[Data extracted from a collection]
_ _ _

Lemma fetch_courses_spec (subject : string) (courses : list string)
    (acc m : gmap course_key section_map) (self self' : fetcher) :
  fetch_courses urlopen callbacks subject courses acc self = (Ok m, self') →
  (∀ k, is_Some (m !! k) ↔ (∃ c, k = CStr c ∧ c ∈ courses) ∨ is_Some (acc !! k))
  ∧ adds_no_portal_request self self'.
Proof.
  revert acc self. induction courses as [|c courses IH]; intros acc self; simpl.
  - intros [= <- <-]. split; [|apply adds_no_portal_request_refl].
    intros k. split; [by right|]. intros [(c & _ & Hc)|]; [|done].
    by apply not_elem_of_nil in Hc.
  - unfold mbind, M_bind, bind.
    destruct (fetch_section_list subject (CStr c) self) as [[r|e] self1] eqn:Hcall;
      [|done].
    intros [Hkeys Hreq]%IH. split.
    + intros k. rewrite Hkeys. split.
      * intros [(c' & -> & Hc')|Hacc].
        -- left. exists c'. split; [done|]. by right.
        -- destruct (decide (k = CStr c)) as [->|Hne].
           ++ left. exists c. split; [done|]. by left.
           ++ right. by rewrite lookup_insert_ne in Hacc.
      * intros [(c' & -> & Hc')|Hacc].
        -- apply elem_of_cons in Hc' as [->|Hc'].
           ++ right. rewrite lookup_insert_eq. eauto.
           ++ left. eauto.
        -- right. destruct (decide (CStr c = k)) as [<-|Hne].
           ++ rewrite lookup_insert_eq. eauto.
           ++ by rewrite lookup_insert_ne.
    + eapply adds_no_portal_request_trans; [|exact Hreq].
      by eapply fetch_section_list_requests.
Qed.

Lemma fetch_subjects_spec (subjects : list string) (acc m : schedule)
    (self self' : fetcher) :
  fetch_subjects urlopen callbacks subjects acc self = (Ok m, self') →
  (∀ s, is_Some (m !! s) ↔ s ∈ subjects ∨ is_Some (acc !! s))
  ∧ adds_no_portal_request self self'.
Proof.
  revert acc self. induction subjects as [|s subjects IH]; intros acc self; simpl.
  - intros [= <- <-]. split; [|apply adds_no_portal_request_refl].
    intros k. split; [by right|]. intros [Hs|]; [|done].
    by apply not_elem_of_nil in Hs.
  - unfold mbind, M_bind, bind.
    destruct (fetch_course_list s self) as [[courses|e] self1] eqn:Hcourses; [|done].
    destruct (fetch_courses _ _ s courses ∅ self1) as [[of_subject|e] self2]
      eqn:Hsections; [|done].
    intros [Hkeys Hreq]%IH. split.
    + intros k. rewrite Hkeys. split.
      * intros [Hk|Hacc]; [left; by right|].
        destruct (decide (k = s)) as [->|Hne]; [left; by left|].
        right. by rewrite lookup_insert_ne in Hacc.
      * intros [Hk|Hacc].
        -- apply elem_of_cons in Hk as [->|Hk]; [|by left].
           right. rewrite lookup_insert_eq. eauto.
        -- right. destruct (decide (s = k)) as [<-|Hne].
           ++ rewrite lookup_insert_eq. eauto.
           ++ by rewrite lookup_insert_ne.
    + eapply adds_no_portal_request_trans; [by eapply fetch_course_list_requests|].
      eapply adds_no_portal_request_trans; [|exact Hreq].
      by eapply fetch_courses_spec.
Qed.

(** With a list of subjects [fetch] ignores the course number, returns an
    entry for the subjects of the list and for no other, and does not ask
    for the subject list. *)
Lemma fetch_list_keeps_to_subjects (subjects : list string)
    (course_no : option course_key) (m : schedule) (self self' : fetcher) :
  fetch (ArgList subjects) course_no self = (Ok m, self') →
  fetch (ArgList subjects) course_no self = fetch (ArgList subjects) None self
  ∧ (∀ s, is_Some (m !! s) ↔ s ∈ subjects)
  ∧ adds_no_portal_request self self'.
Proof.
  intros Hfetch. split; [done|].
  apply fetch_subjects_spec in Hfetch as [Hkeys Hreq]. split; [|done].
  intros s. rewrite Hkeys. split; [|by left].
  intros [Hs|Hempty]; [done|]. rewrite lookup_empty in Hempty. by destruct Hempty.
Qed.

End FetcherFacts.

(** ** The pages of spring 2011 *)

Section Term2011Facts.
Import CourseFetcher.

Local Abbreviation read_page := (read_page Term2011.urlopen Term2011.callbacks).
Local Abbreviation fetch_course_list :=
  (fetch_course_list Term2011.urlopen Term2011.callbacks).
Local Abbreviation fetch_section_list :=
  (fetch_section_list Term2011.urlopen Term2011.callbacks).
Local Abbreviation fetch := (fetch Term2011.urlopen Term2011.callbacks).

(** The example of the module's docstring. *)
Lemma fetch_cs_493 :
  (fetch (ArgStr "CS") (Some (CInt 493)) Term2011.fetcher).1
  = Ok {[ "CS" := {[ CInt 493 := Term2011.cs_493 ]} ]}.
Proof. reflexivity. Qed.

Lemma subject_case_splits_cache_witness :
  let self := Term2011.fetcher in
  let out1 := (fetch_course_list "cs" ;; fetch_course_list "CS") self in
  let out2 := (fetch_section_list "cs" (CInt 493) ;;
               fetch_section_list "CS" (CInt 493)) self in
  ("cs" : string) ≠ "CS"
  ∧ PyStr.upper "cs" = PyStr.upper "CS"
  ∧ requests out1.2
    = [(UIUCCourseListParser, Term2011.root +:+ "CS/");
       (UIUCCourseListParser, Term2011.root +:+ "CS/")]
  ∧ course_list out1.2 = <["CS" := ["493"]]> (<["cs" := ["493"]]> ∅)
  ∧ requests out2.2
    = [(UIUCSectionListParser, Term2011.root +:+ "CS/493.html");
       (UIUCSectionListParser, Term2011.root +:+ "CS/493.html")]
  ∧ section_list out2.2
    = <["CS" := {[ CInt 493 := Term2011.cs_493 ]}]>
        (<["cs" := {[ CInt 493 := Term2011.cs_493 ]}]> ∅).
Proof.
  intros self out1 out2.
  assert (("cs" : string) ≠ "CS") as Hne by discriminate.
  assert (read_page CourseListParser.class
            (urls_root self +:+ PyStr.upper "cs" +:+ "/") = Ok ["493"])
    as Hcourses by reflexivity.
  assert (read_page SectionListParser.class
            (urls_root self +:+ PyStr.upper "cs" +:+ "/"
             +:+ str_course (CInt 493) +:+ ".html") = Ok Term2011.cs_493)
    as Hsecs by reflexivity.
  split; [exact Hne|]. split; [reflexivity|].
  destruct (subject_case_splits_cache Term2011.urlopen Term2011.callbacks
              self "cs" "CS" (CInt 493) ["493"] Term2011.cs_493
              Hne eq_refl eq_refl eq_refl eq_refl eq_refl Hcourses Hsecs)
    as [(_ & Hreq1 & Hcache1) (_ & Hreq2 & Hcache2)].
  split; [exact Hreq1|]. split; [exact Hcache1|].
  split; [exact Hreq2|]. exact Hcache2.
Defined.

(** C4.  On the fetcher of spring 2011 the subject ECE has a page without
    courses and the course ECE 110 a page without sections: calling
    [fetch_course_list] twice, or [fetch_section_list] twice, sends the
    request twice. *)
Theorem empty_result_is_requested_twice :
  let courses := (fetch_course_list "ECE" ;; fetch_course_list "ECE") Term2011.fetcher in
  let sections :=
    (fetch_section_list "ECE" (CInt 110) ;; fetch_section_list "ECE" (CInt 110))
      Term2011.fetcher in
  courses.1 = Ok []
  ∧ requests courses.2
    = [(UIUCCourseListParser, Term2011.root +:+ "ECE/");
       (UIUCCourseListParser, Term2011.root +:+ "ECE/")]
  ∧ sections.1 = Ok ∅
  ∧ requests sections.2
    = [(UIUCSectionListParser, Term2011.root +:+ "ECE/110.html");
       (UIUCSectionListParser, Term2011.root +:+ "ECE/110.html")].
Proof. cbv zeta. split; [|split; [|split]]; reflexivity. Qed.

(** C6.  Called with the tuple [('CS',)], the collection the docstring
    names for several subjects, [fetch] does not keep to the subject CS:
    it requests the portal page, goes through every subject listed there
    and returns an entry for MATH as well. *)
Theorem fetch_tuple_is_not_restricted :
  let out := fetch (ArgTuple ["CS"]) None Term2011.fetcher in
  out.1 = Ok (<["MATH" := ∅]> {[ "CS" := {[ CStr "493" := Term2011.cs_493 ]} ]})
  ∧ requests out.2
    = [(UIUCSubjectListParser, Term2011.root +:+ "index.html");
       (UIUCCourseListParser, Term2011.root +:+ "CS/");
       (UIUCSectionListParser, Term2011.root +:+ "CS/493.html");
       (UIUCCourseListParser, Term2011.root +:+ "MATH/")].
Proof. cbv zeta. split; reflexivity. Qed.

(** The same subject in a list is kept to. *)
Lemma fetch_list_is_restricted :
  let out := fetch (ArgList ["CS"]) None Term2011.fetcher in
  out.1 = Ok {[ "CS" := {[ CStr "493" := Term2011.cs_493 ]} ]}
  ∧ requests out.2
    = [(UIUCCourseListParser, Term2011.root +:+ "CS/");
       (UIUCSectionListParser, Term2011.root +:+ "CS/493.html")].
Proof. cbv zeta. split; reflexivity. Qed.

End Term2011Facts.

(** * Further properties *)

(** ** Whole runs of the list scanners *)

Section ListScannerRuns.

Lemma run_app {R} (P : parser_class R) (st : pstate P) (cbs1 cbs2 : list callback) :
  run P st (cbs1 ++ cbs2)
  = match run P st cbs1 with
    | Ok st' => run P st' cbs2
    | Raise e => Raise e
    end.
Proof.
  revert st. induction cbs1 as [|cb cbs1 IH]; intros st; simpl; [done|].
  by destruct (dispatch P st cb).
Qed.

Lemma subject_texts (self : SubjectListParser.state) (texts : list string) :
  run SubjectListParser.class self (flat_map (λ t, [Data t; OtherCallback]) texts)
  = Ok {| SubjectListParser.subject_list :=
            SubjectListParser.subject_list self
            ++ (if SubjectListParser.ready self then texts else []);
          SubjectListParser.ready := SubjectListParser.ready self |}.
Proof.
  revert self. induction texts as [|t texts IH]; intros [l b]; simpl.
  - destruct b; by rewrite app_nil_r.
  - unfold SubjectListParser.handle_data. destruct b; simpl.
    + rewrite IH. simpl. by rewrite <- app_assoc.
    + rewrite IH. done.
Qed.

(** X1.  A start tag of the subject scanner opens a stretch that lasts
    until the next start tag: when the tag is a div of class
    ws-course-number every text of the stretch is appended to the subject
    list, those after the element's end tag included; otherwise every
    text of the stretch is dropped. *)
Theorem subject_stretch (self : SubjectListParser.state) (tag : string)
    (attrs : attr_list) (texts : list string) :
  let label :=
    bool_decide (PyStr.lower tag = "div")
    && bool_decide (dict_get (py_dict attrs) "class" = Some "ws-course-number") in
  run SubjectListParser.class self
    (StartTag tag attrs :: flat_map (λ t, [Data t; OtherCallback]) texts)
  = Ok {| SubjectListParser.subject_list :=
            SubjectListParser.subject_list self ++ (if label then texts else []);
          SubjectListParser.ready := label |}.
Proof.
  intros label.
  change (run SubjectListParser.class self
            (StartTag tag attrs :: flat_map (λ t, [Data t; OtherCallback]) texts))
    with (match SubjectListParser.handle_starttag self tag attrs with
          | Ok st' =>
              run SubjectListParser.class st'
                (flat_map (λ t, [Data t; OtherCallback]) texts)
          | Raise e => Raise e
          end).
  unfold SubjectListParser.handle_starttag. fold label.
  destruct label; by rewrite subject_texts.
Qed.

(** X2.  A subject page made of one labelled div per subject, each with
    its text and its end tag, gives back the subjects, in the order of
    the page, after those the scanner already holds. *)
Theorem subject_listing_round_trip (self : SubjectListParser.state)
    (tag : string) (attrs : attr_list) (subjects : list string) :
  PyStr.lower tag = "div" →
  dict_get (py_dict attrs) "class" = Some "ws-course-number" →
  ∃ st,
    run SubjectListParser.class self
      (flat_map (λ s, [StartTag tag attrs; Data s; OtherCallback]) subjects)
    = Ok st
    ∧ SubjectListParser.get_result st
      = SubjectListParser.subject_list self ++ subjects.
Proof.
  intros Htag Hclass. revert self.
  induction subjects as [|s subjects IH]; intros self.
  - exists self. split; [done|]. unfold SubjectListParser.get_result.
    by rewrite app_nil_r.
  - cbn [flat_map app].
    change (run SubjectListParser.class self
              (StartTag tag attrs :: Data s :: OtherCallback
               :: flat_map (λ s, [StartTag tag attrs; Data s; OtherCallback]) subjects))
      with (match SubjectListParser.handle_starttag self tag attrs with
            | Ok st1 =>
                match SubjectListParser.handle_data st1 s with
                | Ok st2 =>
                    run SubjectListParser.class st2
                      (flat_map (λ s, [StartTag tag attrs; Data s; OtherCallback])
                         subjects)
                | Raise e => Raise e
                end
            | Raise e => Raise e
            end).
    unfold SubjectListParser.handle_starttag, SubjectListParser.handle_data.
    rewrite Htag, Hclass. simpl.
    destruct (IH {| SubjectListParser.subject_list :=
                      SubjectListParser.subject_list self ++ [s];
                    SubjectListParser.ready := true |}) as (st & Hrun & Hresult).
    exists st. split; [exact Hrun|].
    rewrite Hresult. simpl. by rewrite <- app_assoc.
Qed.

_ _ _

### Directions for this task:
Provide only the count of lines in the records above that hold the word "change".

### Solution to the problem:
2